▶ **Exercise requirements**
Starting with the line that contains "Lemma split_bitset_spec sb", reproduce each line through the end of the entries exactly as written.

Material shown Start Marker

Lemma split_vec_spec scope : split_retry_vec ts f contract scope = (retry_candidates scope, reachable scope).
Proof.
  unfold split_retry_vec. destruct (eligible f) eqn:E; [|by rewrite reachable_all].
  unfold build_eligible_retry_candidate_and_locality_scope_indices.
  assert (H : forall c s, foldl (fun '(candidates, locality_scope) idx =>
         (if at_index ts (fun t => rejects f t contract) idx then candidates else candidates ++ [idx],
          if at_index ts (is_hard_ineligible f) idx then locality_scope else locality_scope ++ [idx])) (c, s) scope
    = (c ++ retry_candidates scope, s ++ reachable scope)).
  { unfold retry_candidates, reachable. induction scope as [|i l IH]; intros c s; cbn [foldl List.filter];
      [by rewrite !app_nil_r|].
    rewrite IH. destruct (at_index ts (fun t => rejects f t contract) i), (at_index ts (is_hard_ineligible f) i);
      cbn [negb]; by rewrite <- ?app_assoc. }
  apply H.
Qed.

Lemma split_bitset_spec sb scope :
  (length ts <= 128)%nat -> denotes (length ts) sb scope ->
  let '(cb, lbs) := split_retry_candidate_and_locality_scope_bitset ts f contract sb in
  denotes (length ts) cb (retry_candidates scope) /\ denotes (length ts) lbs (reachable scope).
Proof.
  intros Hn Hd. unfold split_retry_candidate_and_locality_scope_bitset. destruct (eligible f) eqn:E.
  - split; by apply clear_where_denotes.
  - rewrite reachable_all by done. split; [|done].
    assert (H := clear_where_denotes ts (fun t => excludes_retry f t contract) sb scope Hn Hd).
    unfold retry_candidates. erewrite List.filter_ext; [exact H|]. intros i. cbn. unfold at_index.
    destruct (ts !! i); [|done]. unfold rejects, is_hard_ineligible. by rewrite E, orb_false_r.
Qed.
End masks.

(** ** Retry requests *)

Inductive retry_request := RetryWhole | RetryOnPort (port : Z) | RetryInSubset (name : bytes)
| RetryOnPortInSubset (port : Z) (name : bytes).

Definition as_request (r : retry_request) : request :=
  match r with
  | RetryWhole => Whole
  | RetryOnPort port => OnPort port
  | RetryInSubset name => InSubset name
  | RetryOnPortInSubset port name => OnPortInSubset port name
  end.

Material shown End Marker

▶ **Your response**
Lemma split_bitset_spec sb scope :
  (length ts <= 128)%nat -> denotes (length ts) sb scope ->
  let '(cb, lbs) := split_retry_candidate_and_locality_scope_bitset ts f contract sb in
  denotes (length ts) cb (retry_candidates scope) /\ denotes (length ts) lbs (reachable scope).
Proof.
  intros Hn Hd. unfold split_retry_candidate_and_locality_scope_bitset. destruct (eligible f) eqn:E.
  - split; by apply clear_where_denotes.
  - rewrite reachable_all by done. split; [|done].
    assert (H := clear_where_denotes ts (fun t => excludes_retry f t contract) sb scope Hn Hd).
    unfold retry_candidates. erewrite List.filter_ext; [exact H|]. intros i. cbn. unfold at_index.
    destruct (ts !! i); [|done]. unfold rejects, is_hard_ineligible. by rewrite E, orb_false_r.
Qed.
End masks.

(** ** Retry requests *)

Inductive retry_request := RetryWhole | RetryOnPort (port : Z) | RetryInSubset (name : bytes)
| RetryOnPortInSubset (port : Z) (name : bytes).

Definition as_request (r : retry_request) : request :=
  match r with
  | RetryWhole => Whole
  | RetryOnPort port => OnPort port
  | RetryInSubset name => InSubset name
  | RetryOnPortInSubset port name => OnPortInSubset port name
  end.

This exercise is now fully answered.